**Work order**
Copy out, word for word, the lines from the start of the data below through the line containing "(** ** Further", and no others.

**Input data**
(** X4.  Two invalidations in a row amount to one invalidation from the
    earlier of the two instants. *)
Theorem invalidateBalanceCache_twice (st : State) (t1 t2 : Z) :
  invalidateBalanceCache (invalidateBalanceCache st t1) t2
  = invalidateBalanceCache st (Z.min t1 t2).
Proof.
  destruct (connected (redis st)) eqn:Hc.
  - assert (Hc1 : connected (redis (invalidateBalanceCache st t1)) = true).
    { now rewrite invalidateBalanceCache_connected. }
    apply State_eq.
    + now rewrite !invalidateBalanceCache_db.
    + apply Redis_eq.
      * now rewrite (invalidateBalanceCache_connected _ t2 Hc1),
          (invalidateBalanceCache_connected st (Z.min t1 t2) Hc).
      * apply map_eq. intros k.
        rewrite !invalidateBalanceCache_lookup by assumption.
        repeat case_decide; try reflexivity; lia.
      * now rewrite (invalidateBalanceCache_connected _ t2 Hc1),
          (invalidateBalanceCache_connected st (Z.min t1 t2) Hc).
      * rewrite (invalidateBalanceCache_connected _ t2 Hc1),
          (invalidateBalanceCache_connected st (Z.min t1 t2) Hc).
        cbn [transaction_stats].
        now rewrite (invalidateBalanceCache_connected st t1 Hc).
  - rewrite (invalidateBalanceCache_disconnected st t1 Hc).
    rewrite (invalidateBalanceCache_disconnected st t2 Hc).
    now rewrite (invalidateBalanceCache_disconnected st (Z.min t1 t2) Hc).
Qed.

(** ** Further properties of the mutation guard *)

(** X5.  createTransaction writes only when it answers 201: every other
    response leaves the database as it was and queues no recalculation;
    a 201 appends exactly one row, with the next id of the sequence and
    the validated date, type and amount, advances the sequence by one,
    leaves the markers and the daily summaries as they were, and queues
    the recalculation from the row's date. *)
Theorem createTransaction_outcomes `{JsRuntime} (now : Z) (st : State)
    (body : Body.t) :
  let o := createTransaction now st body in
  (status (response o) ≠ 201 → db (state o) = db st ∧ queued o = None)
  ∧ (status (response o) = 201 →
     ∃ date type numericAmount,
       create_validate now body = inr (date, type, numericAmount)
       ∧ let newTxn :=
           Transaction.mk (transaction_seq (db st)) date type numericAmount in
         json (response o) = JTransaction newTxn
         ∧ transactions (db (state o)) = transactions (db st) ++ [newTxn]
         ∧ transaction_seq (db (state o)) = transaction_seq (db st) + 1
         ∧ invalidTransactions (db (state o)) = invalidTransactions (db st)
         ∧ dailySummaries (db (state o)) = dailySummaries (db st)
         ∧ queued o = Some date).
Proof.
  intros o. subst o. unfold createTransaction.
  destruct (create_validate now body) as [e|[[date ty] amt]] eqn:Hval.
  { split; [now split|]. simpl. discriminate. }
  pose proof (create_gate_db st date ty amt) as Hdb.
  destruct (create_gate st date ty amt) as [st1 [r|]] eqn:Hgate; simpl in Hdb.
  - assert (Hr : status r = 400).
    { unfold create_gate in Hgate. destruct ty; [discriminate|].
      destruct (getBalanceAtTimestamp st date) as [s b].
      case_bool_decide; [|discriminate]. now injection Hgate as _ <-. }
    split; [now split|]. simpl. rewrite Hr. discriminate.
  - split; [simpl; congruence|]. intros _. exists date, ty, amt.
    split; [reflexivity|]. cbn [response json state queued transaction_create].
    rewrite invalidateBalanceCache_db. cbn [set_db db transactions
      transaction_seq invalidTransactions dailySummaries].
    rewrite Hdb. repeat split.
Qed.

**Task output**
(** X4.  Two invalidations in a row amount to one invalidation from the
    earlier of the two instants. *)
Theorem invalidateBalanceCache_twice (st : State) (t1 t2 : Z) :
  invalidateBalanceCache (invalidateBalanceCache st t1) t2
  = invalidateBalanceCache st (Z.min t1 t2).
Proof.
  destruct (connected (redis st)) eqn:Hc.
  - assert (Hc1 : connected (redis (invalidateBalanceCache st t1)) = true).
    { now rewrite invalidateBalanceCache_connected. }
    apply State_eq.
    + now rewrite !invalidateBalanceCache_db.
    + apply Redis_eq.
      * now rewrite (invalidateBalanceCache_connected _ t2 Hc1),
          (invalidateBalanceCache_connected st (Z.min t1 t2) Hc).
      * apply map_eq. intros k.
        rewrite !invalidateBalanceCache_lookup by assumption.
        repeat case_decide; try reflexivity; lia.
      * now rewrite (invalidateBalanceCache_connected _ t2 Hc1),
          (invalidateBalanceCache_connected st (Z.min t1 t2) Hc).
      * rewrite (invalidateBalanceCache_connected _ t2 Hc1),
          (invalidateBalanceCache_connected st (Z.min t1 t2) Hc).
        cbn [transaction_stats].
        now rewrite (invalidateBalanceCache_connected st t1 Hc).
  - rewrite (invalidateBalanceCache_disconnected st t1 Hc).
    rewrite (invalidateBalanceCache_disconnected st t2 Hc).
    now rewrite (invalidateBalanceCache_disconnected st (Z.min t1 t2) Hc).
Qed.

(** ** Further properties of the mutation guard *)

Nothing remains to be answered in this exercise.